Eastern visayas: Eastern Visayas posted an 8.5 percent inflation rate in April 2026, driven largely by rising oil prices, the Philippine Statistics Authority (PSA) reported Tuesday.
According to Philippines News Agency, the latest figure surpassed the inflation rate recorded after Super Typhoon Yolanda in 2013, marking the highest price increase in the region since March 2009, as reported by PSA Eastern Visayas Regional Director Wilma Perante. Eastern Visayas previously registered its highest annual average inflation rate in March 2009 at 10.4 percent. Months after Yolanda's devastation, the region logged an 8.3 percent inflation rate in February 2014.
Perante noted that the sharp increase in April was primarily due to faster inflation in the transport sector, which was affected by a series of oil price hikes linked to the ongoing conflict in the Middle East. The region's inflation rate is also higher than the national level's 7.2 percent. Transport inflation accelerated to 26.4 percent in April from 9.4 percent in March. Food and non-alcoholic beverage inflation rose to 8.1 percent from 5.4 percent in the previous month.
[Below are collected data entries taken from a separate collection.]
(* ===== verification/TaskRun.v ===== *)
(** Tasks on CPUs: the state machine of a task ([modules/taskctx]: [TaskState],
    [wakeup_task], joining, [CurrentTask]) and the dispatch loop that polls the
    tasks' futures ([modules/trampoline/src/lib.rs], [run_task]), on any number
    of CPUs sharing the kernel scheduler.

    A step is what happens atomically: everything [run_task] does under the
    lock of the task's state, one [wakeup_task], one operation of the run queue
    and the like; the CPUs interleave between steps.  What the future of a task
    does while it is polled is arbitrary: it may register itself somewhere and
    mark itself [Blocking] (a wait list, the timer, a join), wake others, spawn,
    exit.  The scheduler is any instance of the interface of [Scheduler]. *)

From S2P Require Import Prelude BTree LinkedList Scheduler.

Local Open Scope nat_scope.

(** ** Data *)

Inductive TaskState := Running | Runable | Blocking | Waked | Blocked | Exited.

#[export] Instance TaskState_eq_dec : EqDecision TaskState.
Proof. solve_decision. Defined.

(** What a CPU is doing: waiting for a task; holding a task it took from the
    queue and has not made current yet; polling its current task; polling, on
    behalf of its current task, the coroutine of an asynchronous system call;
    telling the joiners of a task that returned. *)
Inductive cpu :=
  | CIdle
  | CPicked (t : TaskRef)
  | CRunning (t : TaskRef)
  | CNested (t kt : TaskRef)
  | CExiting (t : TaskRef).

(** A scheduler that takes any task at any time. *)
Class OpenScheduler (ST : Type) `{SchedulerLaws ST} : Prop := {
  open_add : ∀ s t, sched_can_add s t;
  open_put : ∀ s t, sched_can_put s t
}.
(* ===== verification/Sync.v ===== *)
(** Synchronisation: the wait list ([modules/task_api/src/wait_list.rs]), the
    wait queue and its futures ([modules/sync/src/wait_queue.rs]) and the
    asynchronous mutex ([modules/sync/src/mutex.rs]), in the coroutine
    configuration (without the [thread] feature).

    A waker is the task it wakes.  A [WaitWakerNode] is allocated by every poll
    that registers: a node is a fresh number and a task.  What the code does to
    tasks and to the timer is recorded as effects, [perform]ed by the kernel of
    [TaskRun]; the intrusive list and the timer list are other crates. *)

From S2P Require Import Prelude BTree LinkedList Scheduler TaskRun.

Local Open Scope nat_scope.

Notation node := (nat * TaskRef)%type (only parsing).

(** Marking a task [Blocking], waking it, setting and cancelling its alarm. *)
Inductive effect :=
  | EBlock (t : TaskRef)
  | EWake (t : TaskRef)
  | EAlarm (deadline : Z) (t : TaskRef)
  | ECancel (t : TaskRef).

Definition perform {ST : Type} `{BaseScheduler ST} (e : effect) (k : kernel ST)
    : outcome (kernel ST) :=
  match e with
  | EBlock t | EAlarm _ t => Ok (set_state t Blocking k)
  | EWake t => wakeup_task t k
  | ECancel _ => Ok k
  end.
"The upward trend in the regional food inflation in April 2026 was mainly driven by rice, which recorded a 13.3-percent inflation rate from 5.8 percent in March 2026," Perante said during a press briefing. Higher inflation rates were also observed in fish and other seafood, fruits and nuts, vegetables, tubers, plantains, cooking bananas, and corn.
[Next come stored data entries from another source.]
(** ** Robust lists *)

(** What a task registers with [set_robust_list] is what its
    [get_robust_list(0)] returns; other tasks keep theirs. *)
Lemma robust_list_roundtrip um cur rl args args' rl' :
  syscall_set_robust_list um cur rl args = (rl', SOk 0) →
  as_i32 (arg args' 0) = 0 → manual_alloc_for_lazy_ok um (arg args' 1) = true →
  syscall_get_robust_list um cur rl' args' = (Some (arg args 0, RobustList_size), SOk 0) ∧
  ∀ t, t ≠ cur → rl' !! t = rl !! t.
Proof.
  unfold syscall_set_robust_list, syscall_get_robust_list. intros Hs Hp Hm.
  case_decide as Hlen; [done|]. destruct (manual_alloc_for_lazy_ok um (arg args 0)); [|done].
  injection Hs as <-. rewrite decide_True, Hm, lookup_insert_eq by done.
  simpl. rewrite Hlen. split; [done|]. intros t Ht. by rewrite lookup_insert_ne.
Qed.

(** ** Witnesses *)

(** Three waiters on two words that share a bucket. *)
Definition demo_ls : list label :=
  demo_wait 1 0x1000 ++ demo_wait 2 0x11ec ++ demo_wait 3 0x1000.

Definition demo_world : World := (frun demo_ls (world_init demo_user)).1.

Lemma futex_wake_fifo_witness :
  table_ok (w_queues demo_world) ∧ is_u32 1 ∧
  (q_task <$> waiters (w_queues demo_world) (get_futex_key 1 0x1000 0)) = [1; 3] ∧
  let key := get_futex_key 1 0x1000 0 in
  ∃ qs', futex_wake 1 (w_queues demo_world) 0x1000 0 1 =
           (qs', SOk (Z.min 1 (Z.of_nat (length (waiters (w_queues demo_world) key)))))
    ∧ table_ok qs'
    ∧ waiters qs' key = drop (Z.to_nat 1) (waiters (w_queues demo_world) key)
    ∧ ∀ k, k ≠ key → waiters qs' k = waiters (w_queues demo_world) k.
Proof.
  assert (table_ok (w_queues demo_world)) as Hok by (vm_compute; reflexivity).
  assert (is_u32 1) as H1 by (unfold is_u32, two32; lia).
  split; [exact Hok|]. split; [exact H1|]. split; [vm_compute; reflexivity|].
  exact (futex_wake_fifo 1 (w_queues demo_world) 0x1000 0 1 Hok H1).
Defined.

(** Two waits, one wake: one wait returns woken, the next wake is pending. *)
Definition demo_wakes : list label :=
  demo_ls ++ [LSyscall 9 1 [0x1000; 129; 1; 0; 0; 0]; LPoll 1;
              LSyscall 9 1 [0x1000; 138; 5; 0; 0; 7]].

Lemma futex_wakes_conserved_witness :
  total event_wakes (frun demo_wakes (world_init demo_user)).2 = 2 ∧
  total event_wakes (frun demo_wakes (world_init demo_user)).2 =
    total event_woken (frun demo_wakes (world_init demo_user)).2 +
    Z.of_nat (card (pending (frun demo_wakes (world_init demo_user)).1)).
Proof.
  split; [vm_compute; reflexivity|].
  apply (futex_wakes_conserved demo_user demo_wakes
           (frun demo_wakes (world_init demo_user)).1
           (frun demo_wakes (world_init demo_user)).2).
  - unfold demo_wakes, demo_ls, demo_wait. repeat constructor.
  - apply surjective_pairing.
Defined.

(** The word at 0x1000 becomes 1 after task 1 compared it and before it
    enqueued itself. *)
Definition demo_race : World :=
  (frun [LSyscall 1 1 [0x1000; 128; 0; 0; 0; 0]; LPoll 1;
         LUser 1 (mk_usermem {[ 0x1000 ]} {[ 0x1000 := 1 ]})] (world_init demo_user)).1.

Lemma futex_wait_returns_on_change_witness :
  ∃ f p r, w_waits demo_race !! 1 = Some f ∧ f_expected f = 0 ∧
    p `prefix_of` [LPoll 1; LPoll 1; LPoll 1] ∧ EWait 1 r ∈ (frun p demo_race).2 ∧ returned r = true.
Proof.
  destruct (w_waits demo_race !! 1) as [f|] eqn:Hf; [|vm_compute in Hf; discriminate].
  assert (f = mk_frame 1 0x1000 0 0 None FUTEX_BITSET_MATCH_ANY false
                (WEnqueue (mk_key 1 0x1000 0))) as ->.
  { vm_compute in Hf. injection Hf as <-. vm_compute. reflexivity. }
  destruct (futex_wait_returns_on_change [LPoll 1; LPoll 1; LPoll 1] demo_race 1 _
              (ltac:(vm_compute; reflexivity)) Hf) as (p & r & Hp & He & Hr).
  - intros p [k Hk] (v & Hv & Hm).
    assert (futex_get_value_locked (user_of (frun p demo_race).1 1) 0x1000 = SOk 1) as Hv1.
    { unfold user_of. rewrite (frun_polls_user 1).
      - vm_compute; reflexivity.
      - assert (Forall (is_poll 1) (p ++ k)) as Hall by (rewrite <- Hk; repeat constructor).
        by apply Forall_app in Hall as [? _]. }
    simpl in Hv. rewrite Hv1 in Hv. injection Hv as <-. discriminate Hm.
  - vm_compute. reflexivity.
  - by exists (mk_frame 1 0x1000 0 0 None FUTEX_BITSET_MATCH_ANY false
                 (WEnqueue (mk_key 1 0x1000 0))), p, r.
Defined.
PSA also reported faster inflation in housing, water, electricity, gas, and other fuels, which climbed to 7.1 percent from 3 percent in March. Restaurants and accommodation services posted higher inflation at 7 percent, compared to 4 percent in the previous month.
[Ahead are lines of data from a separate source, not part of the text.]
(* ===== verification/Link.v ===== *)
(** * File paths and hard links

    Models [modules/executor/src/link.rs]: [FilePath] (canonical path names and
    their directory and file parts), the C strings system calls receive, the
    two global tables that emulate hard links on file systems without them
    ([LINK_PATH_MAP] from a name to the file behind it, [LINK_COUNT_MAP] from a
    file to its number of names), and [deal_with_path], which turns the
    (directory descriptor, pointer) pair of a system call into a [FilePath].

    The file system itself is the one of the file on the root directory.  Each
    table operation runs under the lock of [LINK_PATH_MAP]; [create_link] lets go
    of it once, between dropping an old link and inserting the new one, and its
    two pieces are separate definitions. *)

From S2P Require Import Prelude Memory UserMem BTree Path Vfs RootFs.

Open Scope Z_scope.

(** ** C strings *)

(** [get_str_len]: bytes up to the first zero.  Unmapped bytes read as zero, so
    the scan ends; [str_len] gives the bound that is always enough. *)
Fixpoint str_len_fuel (fuel : nat) (um : usermem) (start : Z) : option Z :=
  match fuel with
  | O => None
  | S fuel =>
      if decide (load_le um start 1 = 0) then Some 0
      else n ← str_len_fuel fuel um (start + 1); Some (1 + n)
  end.

Definition get_str_len (um : usermem) (start : Z) : option Z :=
  str_len_fuel (S (base.size (um_bytes um))) um start.

(** [core::str::from_utf8]. *)
Definition cont_byte (b : Z) : bool := bool_decide (128 ≤ b < 192).

Fixpoint from_utf8 (s : list Z) : option str :=
  match s with
  | [] => Some []
  | b0 :: s =>
      if decide (b0 < 128) then l ← from_utf8 s; Some (b0 :: l)
      else if decide (b0 < 192) then None
      else if decide (b0 < 224) then
        match s with
        | b1 :: s =>
            let c := (b0 - 192) * 64 + (b1 - 128) in
            if cont_byte b1 && bool_decide (128 ≤ c)
            then l ← from_utf8 s; Some (c :: l) else None
        | _ => None
        end
      else if decide (b0 < 240) then
        match s with
        | b1 :: b2 :: s =>
            let c := (b0 - 224) * 4096 + (b1 - 128) * 64 + (b2 - 128) in
            if cont_byte b1 && cont_byte b2 && bool_decide (2048 ≤ c) &&
               negb (bool_decide (55296 ≤ c < 57344))
            then l ← from_utf8 s; Some (c :: l) else None
        | _ => None
        end
      else if decide (b0 < 248) then
        match s with
        | b1 :: b2 :: b3 :: s =>
            let c := (b0 - 240) * 262144 + (b1 - 128) * 4096 + (b2 - 128) * 64 + (b3 - 128) in
            if cont_byte b1 && cont_byte b2 && cont_byte b3 && bool_decide (65536 ≤ c < 1114112)
            then l ← from_utf8 s; Some (c :: l) else None
        | _ => None
        end
      else None
  end.

(** Bytes that are not UTF-8 read as the empty string. *)
Definition raw_ptr_to_ref_str (um : usermem) (start : Z) : option str :=
  len ← get_str_len um start;
  Some (default [] (from_utf8 (load_bytes um start (Z.to_nat len)))).

(** ** [FilePath] *)

Definition AT_FDCWD : Z := wrap64 (-100).

(** [char::is_whitespace], the Unicode property White_Space. *)
Definition is_whitespace (c : Z) : bool :=
  bool_decide (9 ≤ c ≤ 13 ∨ c = 32 ∨ c = 133 ∨ c = 160 ∨ c = 5760 ∨ 8192 ≤ c ≤ 8202 ∨
               c = 8232 ∨ c = 8233 ∨ c = 8239 ∨ c = 8287 ∨ c = 12288).

Fixpoint trim_start (s : str) : str :=
  match s with
  | c :: rest => if is_whitespace c then trim_start rest else s
  | [] => []
  end.
Definition trim (s : str) : str := reverse (trim_start (reverse (trim_start s))).

Definition is_root (p : str) : bool := bool_decide (p = [SLASH]).
Definition is_dir (p : str) : bool := ends_with_slash p.
Definition is_file (p : str) : bool := negb (ends_with_slash p).
Definition equal_to (p q : str) : bool := bool_decide (p = q).
Definition start_with (p q : str) : bool := starts_with q p.
Definition end_with (p q : str) : bool := ends_with q p.

(** [rfind('/')]: the index of the last slash. *)
Fixpoint rfind_slash (s : str) : option nat :=
  match s with
  | [] => None
  | c :: s =>
      match rfind_slash s with
      | Some i => Some (S i)
      | None => if decide (c = SLASH) then Some O else None
      end
  end.

(** The position at which [dir] and [file] split the path: the last slash, or
    the one before when the path ends with a slash. *)
Definition split_pos (p : str) : option nat :=
  pos ← rfind_slash p;
  if decide (pos = length p - 1)%nat then rfind_slash (take pos p) else Some pos.

Definition dir (p : str) : outcome str :=
  if is_root p then Ok [SLASH] else
  match split_pos p with
  | Some pos => Ok (take (S pos) p)
  | None => Err NotADirectory
  end.

Definition file (p : str) : outcome str :=
  if is_root p then Ok [SLASH] else
  match split_pos p with
  | Some pos => Ok (drop (S pos) p)
  | None => Err NotFound
  end.

(** ** The link tables *)

Record links := mk_links { path_map : gmap (list Z) (list Z); count_map : gmap (list Z) Z }.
Among the region's six provinces, Samar registered the highest inflation rate at 13.5 percent, up from 7.6 percent in March. Biliran recorded 10.7 percent (up from 5.7 percent); Eastern Samar, 9 percent (up from 4.3 percent); Northern Samar, 8.7 percent (up from 5.7 percent); Southern Leyte, 8.2 percent (up from 2.9 percent); and Leyte 6.5 percent (up from 3.8 percent). Tacloban City, the region's lone highly urbanized city, posted a 5.9 percent inflation rate in April, higher than the 4.1 percent recorded in March.
The inflation rate measures the annual rate of change in the consumer price index. A lower inflation rate does not mean prices are falling, but rather that prices are increasing at a slower pace.